February 11th 2021, 10.00
Speaker:
Julian Kiverstein – University of Amsterdam
Abstract:
The extended consciousness theory (ECT) claims that the biological processes that are constitutive of phenomenal consciousness can sometimes include a mixture of neural, bodily and environmental elements. In a recent monograph with Michael Kirchhoff I have argued that a compelling case can be made for ECT on the basis of sensorimotor enactivism (SE). SE argues that the phenomenal character of conscious experience is fixed by the sensorimotor contingencies that form in the dynamic interaction of the agent with its environment.

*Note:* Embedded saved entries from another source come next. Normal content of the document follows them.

(* ===== verification/Adapters.v ===== *)
(** * The transport over the real Cryptography and Identity

    [src/composition/{cryptography,identity}.rs]: the adapters that serve the
    transport's two ports from the Cryptography provider and from a loaded
    identity, as instances of the ports, and the theorems that they keep the
    contracts the transport is proved against. *)

From S2P Require Import Prelude Bytes Json IdentityText Api Arcs Ports Crypto Envelope EnvelopeProps Keys Authority Identity IdentityProps.

#[local] Open Scope N_scope.

(** ** Cryptography: [composition/cryptography.rs] *)

Definition crypto_map_error (e : CryptoError) : DependencyError :=
  match e with
  | CInvalidInput | CResourceLimit => InvalidInput
  | CAuthenticationFailed => VerificationFailed
  | CAccessDenied => Denied
  | CUnavailable => Unavailable
  end.
Definition outward {A} (r : result CryptoError A) : result DependencyError A := map_err crypto_map_error r.

Section cryptography.
Context `{CR : !Crates} {E : Type} `{EN : !Entropy E}.

Definition outward_run {A} (x : result CryptoError A * CryptoProvider E)
    : result DependencyError A * CryptoProvider E := (outward x.1, x.2).

Lemma outward_Ok {A} (r : result CryptoError A) a : outward r = Ok a ↔ r = Ok a.
Proof. apply map_err_Ok. Qed.

Lemma hello_nonce_length c n : (hello_nonce c).1 = Ok n → length n = 32%nat.
Proof.
  unfold hello_nonce, Envelope.with_entropy. destruct (random_bytes 32 (prov_entropy c)) as [r e] eqn:H. cbn.
  intros ->. by eapply random_bytes_length.
Qed.

(** A generated agreement key is a secret with its public point. *)
Lemma generate_agreement_key_ok c k : (generate_agreement_key c).1 = Ok k →
  public_key k = x25519_public (private_key k).
Proof.
  unfold generate_agreement_key, Envelope.with_entropy, agreement_key. unfold_m.
  destruct (random_bytes 32 (prov_entropy c)) as [[b |] e]; cbn; [by intros [= <-] | done].
Qed.
Definition ephemeral (c : CryptoProvider E) : result DependencyError (bytes * Secret) * CryptoProvider E :=
  let '(r, c) := generate_agreement_key c in
  ((λ k, (public_key k, private_key k)) <$> outward r, c).
Lemma ephemeral_ok c p k : (ephemeral c).1 = Ok (p, k) → p = x25519_public k.
Proof.
  unfold ephemeral. pose proof (generate_agreement_key_ok c) as H.
  destruct (generate_agreement_key c) as [[kp |] c']; cbn in *; [| done].
  intros [= <- <-]. by apply H.
Qed.

Lemma expand_length k i n m o : Crypto.expand k i n m = Ok o → length o = n.
Proof. unfold expand. destruct (_ || _); [done |]. intros H%ok_or_Ok. by eapply hkdf_expand_length. Qed.
Lemma tag_length k n a m t : Crypto.tag k n a m = Ok t → length t = 16%nat.
Proof.
  unfold tag. destruct (_ <? _); [done |]. intros H. apply result_bind_Ok_inv in H as ([c t'] & H & [= <-]).
  apply ok_or_Ok in H. by apply xchacha_encrypt_length in H as [_ H].
Qed.
(* ===== verification/ServerProps.v ===== *)
(** * The life of a server

    The driver is a transport control that hands out connections only where one
    was asked for, so everything proved of a server holds over it.  What the
    owner of a control may have asked of it at any point of its life: the
    stages, the handles it keeps, and a shutdown that admits nothing, drains
    everything once and closes what is left. *)

From S2P Require Import Prelude Bytes Header Control HandshakeCodec Api Resources Framing Ports Handshake Integrity StreamIds Registry Session Connection ConnectionRuns Driver DriverProps.
From S2P Require Import Json Files Contact ServerConfig Server ServerRun.

#[local] Open Scope N_scope.

Section driver.
Context {Sk : Type} `{!Socket Sk} {C : Type} `{!Cryptography C} {I : Type} `{!Identity I}.
Context {P At Li T : Type} `{!SocketProvider P At Li, !Connecting At Sk, !Listener Li Sk, !Clock T}.

Abbreviation DSt := (Driver (Sk := Sk) (C := C) (I := I) (P := P) (At := At) (Li := Li) (T := T) * World Sk)%type.

#[global] Instance Driver_control : TransportControl Sk DSt := {|
  tc_submit := submit;
  tc_poll x := match poll_event x with (Ready e, x) => (Ready (Some e), x) | (Pending, x) => (Pending, x) end;
|}.

(** An answer that is no connection. *)
Definition no_connection (r : result TransportError Accepted) : Prop := ∀ h, r ≠ Ok (AccConnection h).
Lemma then_queued {A} (m : M DSt TransportError A) (x : DSt) : no_connection ((m ≫= λ _, mret AccQueued) x).1.
Proof. intros h. unfold mbind, M_bind, mret, M_ret. by destruct (m x) as [[a | e] y]. Qed.
Lemma request_no_connection r (x : DSt) : brings r = false → no_connection (request r x).1.
Proof.
  destruct x as [d w]. destruct r as [r | a | s e | l | p | c o | o s a | c t tm | c re | h]; cbn [brings request]; try done; intros _.
  - intros h. unfold request_listen. destruct (_ <=? _); [done |]. destruct (provider_listen _ _) as [[li | e] ps]; [| done].
    destruct (local_addr li); [| done]. by destruct (alloc _).
  - intros h. unfold request_stop. by destruct (list_find _ _) as [[i [k li]] |].
  - intros h. unfold request_register. destruct (_ <=? _); [done |].
    by destruct (Registry.register p _) as [[o | e] [g st]].
  - intros h. unfold mbind, M_bind, gets, mret, M_ret. by destruct (on_session_of _ _ _) as [[s | e] y].
  - apply then_queued.
  - intros h. unfold mbind at 1, M_bind at 1, run. destruct (clock_now _) as [now t']. apply then_queued.
  - apply then_queued.
  - intros k. unfold request_close. destruct (list_find _ (pending d)) as [[i p] |]; [done |].
    destruct (list_find _ (connections d)) as [[i c] |]; [| done]. by destruct (Connection_close _).
Qed.
#[global] Instance Driver_laws : ControlLaws Sk DSt.
Proof.
  intros r [d w] h x' H. cbn in H. unfold submit in H. destruct (_ <=? len _); [by injection H as [=] |].
  destruct (brings r) eqn:Eb; [done | exfalso]. pose proof (request_no_connection r (d, w) Eb) as Hn.
  destruct (request r (d, w)) as [a [d' w']]. apply (Hn h). cbn. by destruct (is_ok a && waker d'); injection H as -> _.
Qed.
End driver.

(** ** A server on the driver of a small machine

    Its one contact hangs up as soon as it is polled; its one consumer counts
    what it is given. *)
Module DriverDemo.
Definition address (port : N) : SocketAddr := SocketAddrV4 (mkIpv4 x7f x00 x00 x01) port.
Definition peer : Contact := mkContact (replicate 32 x01) (Some (address 4321)).
Definition config : Config := mkConfig
  (mkServerOptions (mkPath false [Normal (lit "keys")]) (address 0) [peer] 4 demo_config 100).
Definition control : Type := (Driver (Sk := Script) (C := N) (I := N) (P := N)
  (At := Poll (result ErrorKind Script)) (Li := N) (T := N) * World Script)%type.
Definition start : control * list (Request Script) := ((demo_driver.1, mkWorld demo_driver.2 [] 0), []).
Definition node : Transport (control * list (Request Script)) := compose config (replicate 32 x02) [peer] start.
Definition IDENTITY_STORE : bytes := Eval cbv in lit "--identity-store".
Definition LISTEN : bytes := Eval cbv in lit "--listen".
Definition CONTACT : bytes := Eval cbv in lit "--contact".
Definition STORED_CONTACTS : bytes := Eval cbv in lit "--stored-contacts".
Definition MAX_CONNECTIONS : bytes := Eval cbv in lit "--max-connections".
Definition MAX_STREAMS : bytes := Eval cbv in lit "--max-streams".
Definition OUTBOUND_BYTES : bytes := Eval cbv in lit "--outbound-bytes".
Definition BUFFERED_BYTES : bytes := Eval cbv in lit "--buffered-bytes".
Definition HANDSHAKE_MS : bytes := Eval cbv in lit "--handshake-ms".
Definition SHUTDOWN_MS : bytes := Eval cbv in lit "--shutdown-ms".

Definition default_args : ServerArgs :=
  mkServerArgs (mkPath false []) (SocketAddrV4 (mkIpv4 x7f x00 x00 x01) 0) [] false
    64 128 (64 * MAX_FRAME_BYTES) MAX_PAYLOAD_BYTES 10000 5000.

Definition yes_no (value : bytes) : option bool :=
  if bool_decide (value = lit "yes") then Some true else if bool_decide (value = lit "no") then Some false else None.

(** The [match flag] of the loop. *)
Definition set_option (a : ServerArgs) (flag value : bytes) : result UsageError ServerArgs :=
  let '(mkServerArgs store listen contacts stored connections streams outbound buffered handshake shutdown) := a in
  let number := ok_or (parse_decimal u64_limit value) (InvalidValue flag) in
  if bool_decide (flag = IDENTITY_STORE) then
    Ok (mkServerArgs (path_of value) listen contacts stored connections streams outbound buffered handshake shutdown)
  else if bool_decide (flag = LISTEN) then
    listen ← ok_or (parse_socket_addr value) (InvalidValue flag);
    Ok (mkServerArgs store listen contacts stored connections streams outbound buffered handshake shutdown)
  else if bool_decide (flag = CONTACT) then
    if 64 <=? len contacts then Err TooManyContacts else
    c ← map_err (λ _, InvalidValue flag) (Contact.parse value 1024);
    Ok (mkServerArgs store listen (contacts ++ [c]) stored connections streams outbound buffered handshake shutdown)
  else if bool_decide (flag = STORED_CONTACTS) then
    stored ← ok_or (yes_no value) (InvalidValue flag);
    Ok (mkServerArgs store listen contacts stored connections streams outbound buffered handshake shutdown)
  else if bool_decide (flag = MAX_CONNECTIONS) then
    connections ← number;
    Ok (mkServerArgs store listen contacts stored connections streams outbound buffered handshake shutdown)
  else if bool_decide (flag = MAX_STREAMS) then
    streams ← number;
    Ok (mkServerArgs store listen contacts stored connections streams outbound buffered handshake shutdown)
  else if bool_decide (flag = OUTBOUND_BYTES) then
    outbound ← number;
    Ok (mkServerArgs store listen contacts stored connections streams outbound buffered handshake shutdown)
  else if bool_decide (flag = BUFFERED_BYTES) then
    buffered ← number;
    Ok (mkServerArgs store listen contacts stored connections streams outbound buffered handshake shutdown)
  else if bool_decide (flag = HANDSHAKE_MS) then
    handshake ← number;
    Ok (mkServerArgs store listen contacts stored connections streams outbound buffered handshake shutdown)
  else if bool_decide (flag = SHUTDOWN_MS) then
    shutdown ← number;
    Ok (mkServerArgs store listen contacts stored connections streams outbound buffered handshake shutdown)
  else Err (UnknownServerOption flag).
(* ===== verification/CliBoard.v ===== *)
(** * Board commands of the command line

    [src/cli/board.rs]: validating a public Board file and inspecting the
    protected snapshot of a store.  The theorems: every publication can be
    inspected by its publisher's identifier, and what an inspection prints is
    the whole board of a complete record on disk, whose file it leaves alone. *)

From S2P Require Import Prelude Bytes Json IdentityText Api Arcs BoardBase Document Offering Schema ServiceDef.
From S2P Require Import Prepared PreparedProps RecordCodec Files BoardStore Publication.

#[local] Open Scope N_scope.

Section commands.
Context {F : Type} `{FS : !Filesystem F} `{SJ : !SerdeJson}.
(** [Path::is_dir], and [std::fs::File::open] of a path. *)
Context (is_dir : F → Path → bool) (file_open : Path → M F Errno Fd).

Abbreviation FM := (M F BoardError) (only parsing).

(** [Metadata::is_file]: the type bits of the mode, [0o170000], are [0o100000]. *)
Definition is_file (m : Stat) : bool := N.land (st_mode m) 61440 =? 32768.

Definition read_file (path : Path) (maximum : N) : FM bytes :=
  file ← io (λ _, BStorage) (file_open path);
  m ← io (λ _, BStorage) (fstat file);
  ensure (negb (negb (is_file m) || (maximum <? st_size m))) BLimit;;
  bytes ← io (λ _, BStorage) (read_to_end (maximum + 1) file);
  ensure (negb (maximum <? len bytes)) BLimit;;
  mret bytes.

(** The number of offerings the message states. *)
Definition validate (path : Path) : FM N :=
  let l := Limits_default in
  bytes ← read_file path (lim_document_bytes l);
  board ← lift (Board_parse bytes l);
  mret (N.of_nat (size (board_offerings board))).

(** The loop over the offerings, in key order. *)
Fixpoint check_definitions (definitions : gmap bytes bytes) (l : Limits) (offerings : list (bytes * Offering))
    : result BoardError unit :=
  match offerings with
  | [] => Ok tt
  | (id, o) :: offerings =>
    raw ← ok_or (definitions !! id) BMissing;
    _ ← Definition_parse raw o l;
    check_definitions definitions l offerings
  end.
(** What [show] makes of the record it loaded. *)
Definition inspect (record : PublicationRecord) (publisher : IdentityId) (l : Limits) : result BoardError bytes :=
  if negb (bool_decide (rec_publisher record = publisher)) then Err BDenied else
  board ← Board_parse (rec_board record) l;
  if negb (size (rec_definitions record) =? size (board_offerings board))%nat then Err BInvalid else
  _ ← check_definitions (rec_definitions record) l (Json.entries (board_offerings board));
  if negb (from_utf8 (rec_board record)) then Err BInvalid else Ok (rec_board record ++ [x0a]).
Definition show (path : Path) (publisher : IdentityId) : FM bytes := λ f,
  if negb (is_dir f path) then (Err BMissing, f) else
  let l := Limits_default in
  (store ← FileStore_open path l;
   loaded ← FileStore_load store;
   record ← lift (ok_or loaded BMissing);
   lift (inspect record publisher l)) f.
End commands.

(** ** A publication can be inspected *)

Section props.
Context `{SJ : !SerdeJson}.

Lemma check_definitions_ok definitions l os u : check_definitions definitions l os = Ok u ↔
  ∀ id o, (id, o) ∈ os → ∃ raw d, definitions !! id = Some raw ∧ Definition_parse raw o l = Ok d.
Proof.
  destruct u. induction os as [| [id o] os IH]; cbn [check_definitions]; [set_solver |]. split.
  - intros (raw & Hr%ok_or_Ok & (d & Hd & H)%result_bind_Ok_inv)%result_bind_Ok_inv i p.
    intros [[= -> ->] | Hin]%elem_of_cons; [by exists raw, d | by apply IH].
  - intros H. destruct (H id o) as (raw & d & -> & Hd); [by left |]. cbn. rewrite Hd. cbn. apply IH.
    intros i p Hin. apply H. by right.
Qed.

Lemma Board_parse_utf8 raw l b : Board_parse raw l = Ok b → from_utf8 raw = true.
Proof.
  unfold Board_parse. intros (doc & H & _)%result_bind_Ok_inv. unfold Document_parse, Document_parse_with in H.
  apply result_bind_Ok_inv in H as (u & _ & H). destruct (_ <? _); [done |]. by destruct (from_utf8 raw).
Qed.

(** An inspection prints the board, whole, exactly when the record is the
    expected publisher's and complete: a board that parses with one parsing
    definition for each of its offerings and no more. *)
Record presentable (publisher : IdentityId) (l : Limits) (r : PublicationRecord) : Prop := {
  ps_publisher : rec_publisher r = publisher;
  ps_complete : ∃ board, Board_parse (rec_board r) l = Ok board ∧
    size (rec_definitions r) = size (board_offerings board) ∧
    ∀ id o, board_offerings board !! id = Some o →
      ∃ raw d, rec_definitions r !! id = Some raw ∧ Definition_parse raw o l = Ok d;
}.
Lemma inspect_ok r publisher l t : inspect r publisher l = Ok t ↔
  presentable publisher l r ∧ t = rec_board r ++ [x0a].
Proof.
  unfold inspect. split.
  - case_bool_decide as Hp; cbn [negb]; [| done]. intros (board & Hb & H)%result_bind_Ok_inv.
    destruct (Nat.eqb_spec (size (rec_definitions r)) (size (board_offerings board))) as [Hs |]; cbn [negb] in H; [| done].
    apply result_bind_Ok_inv in H as (u & Hc & H). destruct (negb (from_utf8 _)); [done |]. injection H as <-.
    split; [| done]. split; [done |]. exists board. split_and!; [done | done |]. intros id o Ho.
    by apply (proj1 (check_definitions_ok _ _ _ _) Hc), entries_elem.
  - intros [[Hp (board & Hb & Hs & Hd)] ->]. rewrite bool_decide_eq_true_2 by done. cbn [negb]. rewrite Hb. cbn.
    rewrite Hs, Nat.eqb_refl. cbn.
    rewrite (proj2 (check_definitions_ok _ _ _ tt)) by (intros id o Ho%entries_elem; by apply Hd). cbn.
    by rewrite (Board_parse_utf8 _ _ _ Hb).
Qed.
Lemma candidate_presentable publisher board definitions l p :
  prepare_candidate publisher board definitions l = Ok p → presentable publisher l (Record_from_prepared p).
Proof.
  intros H. pose proof (prepare_candidate_ok _ _ _ _ _ H) as Hc. rewrite (record_of_candidate _ _ _ _ _ Hc).
  split; [done |]. cbn. unfold prepare_candidate in H. apply result_bind_Ok_inv in H as (u & _ & H).
  destruct (_ <? _); [done |]. apply result_bind_Ok_inv in H as (total & _ & H). destruct (_ <? _); [done |].
  apply result_bind_Ok_inv in H as (b & Hb & H). apply result_bind_Ok_inv in H as (r & _ & H).
  destruct (negb _) eqn:En; [done |]. apply negb_false_iff, Nat.eqb_eq in En.
  apply result_bind_Ok_inv in H as (validated & _ & [= <-]). exists b. split_and!; [done | done |].
  intros id o Ho. destruct (cand_defined _ _ _ _ _ Hc id o Ho) as (raw & d & Hraw & _ & Hd). exists raw, d. by destruct Hd.
Qed.
End props.

(** The content of a name is one of its versions. *)
Lemma content_image v n b : content v n = Some b → image v n (Some b).
Proof.
  intros H. unfold content in H. apply bind_Some in H as (i & Hi & Hb). exists (Some i).
  split; [by apply current_elem |]. exists b. by split.
Qed.

Section shown.
Context {F : Type} `{FS : !Filesystem F} `{FL : !FilesystemLaws F} `{SJ : !SerdeJson}.
Context (is_dir : F → Path → bool).

(** Board inspection is sound and complete.  What [board-show] prints is, with
    a newline, the board of a record that is on disk in the directory, of the
    expected publisher, complete and parsing as a whole; and the calls bring no
    other version of the record's file back.  And if the only version on disk
    is the record of a publication as it was prepared, then a store that
    can be opened and read prints exactly that board. *)
Theorem inspection_exact path publisher (f : F) d f1 x f' :
  is_dir f path = true → directory path f = (Ok d, f1) →
  show is_dir path publisher f = (x, f') →
  (∀ t, x = Ok t → ∃ b r, image (view d f1) BOARD_BIN (Some b) ∧ decode b Limits_default = Ok r ∧
    presentable publisher Limits_default r ∧ t = rec_board r ++ [x0a] ∧
    narrows BOARD_BIN (view d f1) (view d f')) ∧
  ∀ board definitions p b,
    prepare_candidate publisher board definitions Limits_default = Ok p →
    decode b Limits_default = Ok (Record_from_prepared p) →
    (∀ c, image (view d f1) BOARD_BIN c → c = Some b) →
    ∀ s f2 r f3, open_at d Limits_default f1 = (Ok s, f2) → FileStore_load s f2 = (Ok r, f3) →
    x = Ok (board ++ [x0a]).
Proof using FL.
  intros Hi Hd. unfold show. rewrite Hi. cbn [negb]. unfold FileStore_open. 
  rewrite (proj2 (Limits_validate_ok _)) by (apply Limits_validate_ok; reflexivity).
  unfold mbind, M_bind, lift. rewrite Hd.
  destruct (open_at d Limits_default f1) as [[s | e] f2] eqn:Eo.
  2: { intros [= <- <-]. by split. }
  apply open_at_run in Eo as [Hs Hn].
  assert (fs_directory s = d ∧ fs_limits s = Limits_default) as [Hsd Hsl] by by rewrite Hs.
  destruct (FileStore_load s f2) as [[loaded | e] f3] eqn:El.
  2: { intros [= <- <-]. split; [done |]. intros ? ? ? ? _ _ _ ? ? ? ? [= <- <-] E. congruence. }
  apply load_run in El as Hl. rewrite Hsd, Hsl in Hl. destruct loaded as [r |]; cbn [ok_or].
  - destruct Hl as (fd & i & b & Hb & Hr & Hv). intros [= <- <-]. apply content_image in Hb.
    apply (nw_image _ _ _ Hn) in Hb. split.
    + intros t [Hp ->]%inspect_ok. exists b, r. split_and!; [done | done | done | done |]. rewrite Hv.
      etrans; [exact Hn |]. etrans; [apply narrows_set_file | apply narrows_settle].
    + intros board definitions p b' Hc Hr' Hone s' f2' r' f3' [= <- <-] E. apply Hone in Hb as [= ->].
      rewrite Hr in Hr'. injection Hr' as ->. apply inspect_ok. split; [by eapply candidate_presentable |].
      apply prepare_candidate_ok, record_of_candidate in Hc as ->. done.
  - destruct Hl as [Hc _]. intros [= <- <-]. split; [done |]. intros ? ? ? b' _ _ Hone ? ? ? ? _ _. exfalso.
    assert (image (view d f2) BOARD_BIN None) as Him; [| by apply (nw_image _ _ _ Hn), Hone in Him].
    exists None. split; [| done]. rewrite <- Hc. by left.
Qed.
End shown.

Module Demo.
#[local] Existing Instance demo_json.
Import BoardStore.Demo.

(** The machine after a publication, started again. *)
Definition published_disk : Disk :=
  match published 20 with
  | Some (_, _, _, _, (p, _)) => mkDisk (restarted newest (k_view (pv_storage p).1)) 40
  | None => empty_disk 0
  end.
Definition run (publisher : IdentityId) (f : Disk) : result BoardError bytes * Disk :=
  show (λ _ _, true) path publisher f.
(** Its publisher is shown the board, another is refused, and where nothing was
    published there is nothing. *)
Example inspections :
  [(run demo_publisher published_disk).1; (run [] published_disk).1; (run demo_publisher (empty_disk 40)).1]
  = [Ok (print demo_board ++ [x0a]); Err BDenied; Err BMissing].
Proof. vm_compute. reflexivity. Qed.

Lemma inspection_exact_witness : ∃ d f1 t f',
  directory path published_disk = (Ok d, f1) ∧ run demo_publisher published_disk = (Ok t, f') ∧
  ∃ b r, image (view d f1) BOARD_BIN (Some b) ∧ decode b Limits_default = Ok r ∧
    presentable demo_publisher Limits_default r ∧ t = rec_board r ++ [x0a] ∧
    narrows BOARD_BIN (view d f1) (view d f').
Proof.
  assert (is_ok (directory path published_disk).1 && is_ok (run demo_publisher published_disk).1 = true) as H
    by (vm_compute; reflexivity).
  destruct (directory path published_disk) as [[d | e] f1] eqn:Ed; [| discriminate H].
  destruct (run demo_publisher published_disk) as [[t | e] f'] eqn:Er; [| discriminate H].
  exists d, f1, t, f'. split; [reflexivity |]. split; [reflexivity |].
  unfold run in Er. revert Ed Er. generalize published_disk. intros f Ed Er.
  destruct (inspection_exact (λ _ _, true) path demo_publisher f d f1 (Ok t) f' eq_refl Ed Er) as [Hx _].
  exact (Hx t eq_refl).
Defined.
End Demo.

SE provides an account of what a subject experiences. It is a theory of what fixes the phenomenal character of an experience. ECT by contrast answers the question of how our phenomenal experiences are biologically realised. Thus, the argument for ECT from SE would seem to derive an answer to the question of how phenomenal experiences are biologically realised from an answer to the question of what fixes the what-it-is-likeness of phenomenal experience. Some philosophers have found such an inference problematic. They have argued that phenomenology can tell us nothing about the sub-personal biological realisers of phenomenal experience. Phenomenal experiences are transparent; they give us no access to the internal workings of our minds. I argue however that such an objection misconstrues the argument for ECT. I will suggest the argument for ECT will go through if we allow that sensory experiences have phenomenal intentionality. The phenomenal intentionality theory (PIT) take consciousness to be explanatorily prior to intentionality. Phenomenal intentional states are intentional states that are constituted by a subject’s phenomenally conscious states. If we accept PIT, the argument from SE for ECT is secured. Can a proponent of ECT accept PIT? One might suppose they cannot since PIT is often taken to be an internalist account of intentional content, motivated by brain-in-a-vat thought experiments. An argument for ECT premised on PIT would seem to be self-undermining. I will counter this objection by arguing that in fact a version of PIT can be formulated that follows from SE. Thus, PIT need not be understood as providing support for an internalist account of intentional content, contrary to its main proponents.